Assignment
Give again, word for word, every line in the entries below from the line with "match created with" up to and including the line with "Definition ApplyIf obj", and no other line.

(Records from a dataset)
---+---
(* ===== verification/Apply.v ===== *)
(** Writing an object that the operator owns: [ApplyIf] and [Apply]
    (pkg/util/apply.go), [DeleteIfExists] (pkg/k8s/utils.go) and
    controller-runtime's [SetControllerReference], over any kind of object.

    An object is whatever has a name, labels, annotations and a version
    ([K8sObject]); the API server is a class, and JSON in base64, by which an
    object is told apart from what was applied before, a function.  Of a service
    [ApplyIf] also keeps the address; no service is applied here. *)
From S2P Require Import Prelude Kube GoSort BackupApi Lease BackupExec BackupController PhysicalRestore.

Class K8sObject (O : Type) := {
  ob_Name : O → string;
  ob_Namespace : O → string;
  ob_Labels : O → gmap string string;
  ob_Annotations : O → gmap string string;
  ob_ResourceVersion : O → string;
  ob_Deleting : O → bool;                          (* DeletionTimestamp != nil *)
  ob_Controller : O → option string;               (* the UID of the owner that controls it *)
  ob_with_Annotations : gmap string string → O → O;
  ob_with_ResourceVersion : string → O → O;
  ob_with_Controller : option string → O → O
}.
Class ObjectClient (W O : Type) := {
  ob_get : string → string → GoM W O;
  ob_create : O → GoM W unit;
  ob_update : O → GoM W unit;
  ob_delete : O → GoM W unit
}.
(** [getObjectHash]: the specification, the data or all of the object *)
Class ObjectHash (O : Type) := getObjectHash : O → result string.

Inductive ApplyStatus := ApplyStatusCreated | ApplyStatusUpdated | ApplyStatusUnchanged.

Section apply.
Context {W O : Type} {KO : K8sObject O} {OC : ObjectClient W O} {OH : ObjectHash O} {MO : MapOrder}.
Abbreviation M := (GoM W).
Implicit Types (obj old : O).

(** The object in the API server, or the one just created *)
Definition create_or_read obj : M (option O) :=
  let get : M O := ob_get (ob_Namespace obj) (ob_Name obj) in
  got ← catchM get;
  match got with
  | Ok old => mret (Some old)
  | Err e =>
      if negb (IsNotFound e) then throw (EWrap e "get object")
      else
        created ← catchM (ob_create obj);
        match created with
        | Ok _ => mret None
        | Err e => if negb (is_kind KAlreadyExists e) then throw e
                   else old ← wrapM "get object" get; mret (Some old)
        end
  end.
Definition outdated hash old obj : bool :=
  negb (bool_decide (default "" (ob_Annotations old !! LastConfigHash) = hash))
  || negb (MapEqual (ob_Labels old) (ob_Labels obj))
  || negb (MapEqual (ob_Annotations old) (ob_Annotations obj)).

Definition ApplyIf obj (canWrite : option (O → bool)) : M ApplyStatus :=
  let obj := ob_with_Annotations (delete LastConfigHash (ob_Annotations obj)) obj in
  hash ← wrapM "calculate object hash" (liftR (getObjectHash obj));
  let obj := ob_with_Annotations (<[LastConfigHash := hash]> (ob_Annotations obj)) obj in
  r ← create_or_read obj;
  match r with
  | None => mret ApplyStatusCreated
  | Some old =>
      let refused := match canWrite with Some ok => negb (ok old) | None => false end in
      if refused then mret ApplyStatusUnchanged
      else if outdated hash old obj then
        ob_update (ob_with_ResourceVersion (ob_ResourceVersion old) obj);; mret ApplyStatusUpdated
      else mret ApplyStatusUnchanged
  end.
Definition ApplyObject obj : M ApplyStatus := ApplyIf obj None.

Definition DeleteIfExists obj : M unit :=
  got ← catchM (ob_get (ob_Namespace obj) (ob_Name obj));
  match got with
  | Err e => if IsNotFound e then mret tt else throw (EWrap e "failed to get object")
  | Ok obj =>
      if ob_Deleting obj then mret tt
      else
        r ← catchM (ob_delete obj);
        match r with
        | Err e => if IsNotFound e then mret tt else throw (EWrap e "failed to delete object")
        | Ok _ => mret tt
        end
  end.

(** An object has one controller; another can't take it. *)
Definition SetControllerReference (owner : string) obj : result O :=
  match ob_Controller obj with
  | Some u => if bool_decide (u = owner) then Ok obj
              else Err (ENew "Object is already owned by another controller")
  | None => Ok (ob_with_Controller (Some owner) obj)
  end.
Definition IsControlledBy (owner : string) obj : bool := bool_decide (ob_Controller obj = Some owner).
End apply.
(** * A synchronisation of the given mode and size, and its target, for concrete runs *)
Definition a_sync (mode status : ClusterSyncMode) (size : Z) : ClusterSyncCR :=
  {| sy_Name := "s"; sy_Namespace := "ns"; sy_UID := "1"; sy_Generation := 1; sy_Finalizers := []; sy_Deleting := false;
     sy_Spec :=
       {| sps_ClusterName := "c"; sps_Image := "pcsm"; sps_Size := size; sps_ImagePullPolicy := ""; sps_ImagePullSecrets := [];
          sps_Resources := noResources; sps_NodeSelector := ∅; sps_Tolerations := []; sps_Affinity := None;
          sps_Annotations := ∅; sps_Labels := ∅; sps_RuntimeClassName := None; sps_ContainerSecurityContext := None;
          sps_PodSecurityContext := None; sps_LivenessProbe := None; sps_ReadinessProbe := None;
          sps_PodDisruptionBudget := None;
          sps_Source := {| so_URI := "mongodb://source:27017"; so_CredentialsSecret := "source" |};
          sps_ExcludeNamespaces := ["db.tmp"]; sps_Mode := mode;
          sps_PCSMConfig := {| pcf_LogLevel := ""; pcf_LogJSON := None |}; sps_Env := [] |};
     sy_Status :=
       {| sst_Mode := status; sst_State := ""; sst_LagTimeSeconds := 0; sst_Error := ""; sst_Size := size;
          sst_ReadyReplicas := 0; sst_ActiveInstance := ""; sst_StartedAt := None; sst_Conditions := [] |} |}.
Definition a_target : SyncTarget :=
  let c := a_cluster [a_replset "rs0" 3] in
  let r := a_restore_cluster [] in
  {| tg_rc :=
       {| rc_bc :=
            {| bc_cr :=
                 {| cr_Name := cr_Name c; cr_Namespace := cr_Namespace c; cr_UID := cr_UID c; cr_Generation := 1;
                    cr_Annotations := ∅; cr_CRVersion := "1.24.0"; cr_Unmanaged := false; cr_UnsafeReplsetSize := false;
                    cr_ShardingEnabled := false; cr_MongosSize := 0; cr_MongosServicePerPod := false;
                    cr_MongosExposeType := ""; cr_ConfigsvrReplSet := None; cr_Replsets := cr_Replsets c;
                    cr_DNSMode := DNSModeInternal; cr_DNSSuffix := ""; cr_MCSEnabled := false; cr_MCSDNSSuffix := "";
                    cr_TLSMode := Some TLSModeDisabled; cr_DefaultRWConcern := None; cr_SecretsUsers := "users";
                    cr_SearchEnabled := false |};
               bc_Backup := bc_Backup r; bc_Status := bc_Status r; bc_Pause := false; bc_SecretsSSE := "";
               bc_UnsafeConf := false; bc_BackupIfUnhealthy := false |};
          rc_ImagePullPolicy := ""; rc_InitSecurityContext := None; rc_BackupVolumeMounts := []; rc_SecretsSSL := "ssl";
          rc_SecretsSSLPBM := ""; rc_AllowInvalidCertificates := None; rc_Engines := ∅; rc_CABundles := ∅ |};
     tg_MongosConfiguration := ""; tg_MongosPort := 0 |}.
(* ===== verification/Uri.v ===== *)
(** net/url, as far as connection strings are built with it: escaping, a query of
    parameters, and the text of a URL that has a user. *)
From S2P Require Import Prelude GoSort Shell.
From Stdlib Require Import Ascii String.

(** * Escaping *)
Inductive encoding := encodeUserPassword | encodeHost | encodeQueryComponent.
#[export] Instance encoding_eq_dec : EqDecision encoding.
Proof. solve_decision. Defined.

Definition in_range (lo hi : nat) (a : ascii) : bool := (lo <=? nat_of_ascii a)%nat && (nat_of_ascii a <=? hi)%nat.
Definition alphanumeric (a : ascii) : bool := in_range 48 57 a || in_range 65 90 a || in_range 97 122 a.
Definition one_of (s : string) (a : ascii) : bool := bool_decide (a ∈ list_ascii_of_string s).
Definition quote_char : ascii := ascii_of_nat 34.
Definition shouldEscape (c : ascii) (mode : encoding) : bool :=
  if alphanumeric c then false
  else if bool_decide (mode = encodeHost) && (one_of "!$&'()*+,;=:[]<>" c || bool_decide (c = quote_char)) then false
  else if one_of "-_.~" c then false
  else if one_of "$&+,/:;=?@" c then
    match mode with
    | encodeUserPassword => one_of "@/?:" c
    | encodeQueryComponent | encodeHost => true
    end
  else true.

Definition upperhex (n : nat) : ascii := ascii_of_nat (if (n <? 10)%nat then 48 + n else 55 + n).
Definition escape_char (mode : encoding) (c : ascii) : string :=
  if negb (shouldEscape c mode) then String c EmptyString
  else if bool_decide (c = " "%char) && bool_decide (mode = encodeQueryComponent) then "+"
  else String "%" (String (upperhex (nat_of_ascii c / 16)) (String (upperhex (nat_of_ascii c mod 16)) EmptyString)).
Fixpoint escape (mode : encoding) (s : string) : string :=
  match s with
  | EmptyString => EmptyString
  | String c s' => escape_char mode c +:+ escape mode s'
  end.

(** * Queries: [url.Values] with a value each, and [Encode] *)
Section query.
Context {G : GoSort}.
Definition Encode (q : gmap string string) : string :=
  join "&" (map (λ k, escape encodeQueryComponent k +:+ "=" +:+ escape encodeQueryComponent (default "" (q !! k)))
              (sort_slice String.ltb (map fst (map_to_list q)))).
End query.

(** * A URL, with or without a user and a password

    What is escaped already is kept as it is: [EscapedPath] is what the method of
    the name returns; the path is empty if that is. *)
Record URL := {
  u_Scheme : string;
  u_Opaque : string;
  u_User : option (string * string);
  u_Host : string;
  u_EscapedPath : string;
  u_ForceQuery : bool;
  u_RawQuery : string;
  u_EscapedFragment : string
}.
Definition with_user (user : string * string) (u : URL) : URL :=
  {| u_Scheme := u_Scheme u; u_Opaque := u_Opaque u; u_User := Some user; u_Host := u_Host u;
     u_EscapedPath := u_EscapedPath u; u_ForceQuery := u_ForceQuery u; u_RawQuery := u_RawQuery u;
     u_EscapedFragment := u_EscapedFragment u |}.
Definition with_path (path : string) (u : URL) : URL :=
  {| u_Scheme := u_Scheme u; u_Opaque := u_Opaque u; u_User := u_User u; u_Host := u_Host u;
     u_EscapedPath := path; u_ForceQuery := u_ForceQuery u; u_RawQuery := u_RawQuery u;
     u_EscapedFragment := u_EscapedFragment u |}.
Definition userinfo (user : string * string) : string :=
  escape encodeUserPassword user.1 +:+ ":" +:+ escape encodeUserPassword user.2.
(** [String], of a URL that has a scheme *)
Definition URL_String (u : URL) : string :=
  (if bool_decide (u_Scheme u = "") then "" else u_Scheme u +:+ ":") +:+
  (if negb (bool_decide (u_Opaque u = "")) then u_Opaque u
   else (match u_User u with
         | Some user => "//" +:+ userinfo user +:+ "@"
         | None => if negb (bool_decide (u_Host u = "")) || negb (bool_decide (u_EscapedPath u = "")) then "//" else ""
         end) +:+ escape encodeHost (u_Host u) +:+
        (if negb (bool_decide (u_EscapedPath u = "")) && negb (has_prefix "/" (u_EscapedPath u))
            && negb (bool_decide (u_Host u = "")) then "/" else "") +:+ u_EscapedPath u) +:+
  (if u_ForceQuery u || negb (bool_decide (u_RawQuery u = "")) then "?" +:+ u_RawQuery u else "") +:+
  (if bool_decide (u_EscapedFragment u = "") then "" else "#" +:+ u_EscapedFragment u).
(** [url.Parse] reads a text into a URL. *)
Class UrlParser := url_Parse : string → result URL.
---+---
Answer to the problem
        match created with
        | Ok _ => mret None
        | Err e => if negb (is_kind KAlreadyExists e) then throw e
                   else old ← wrapM "get object" get; mret (Some old)
        end
  end.
Definition outdated hash old obj : bool :=
  negb (bool_decide (default "" (ob_Annotations old !! LastConfigHash) = hash))
  || negb (MapEqual (ob_Labels old) (ob_Labels obj))
  || negb (MapEqual (ob_Annotations old) (ob_Annotations obj)).

Definition ApplyIf obj (canWrite : option (O → bool)) : M ApplyStatus :=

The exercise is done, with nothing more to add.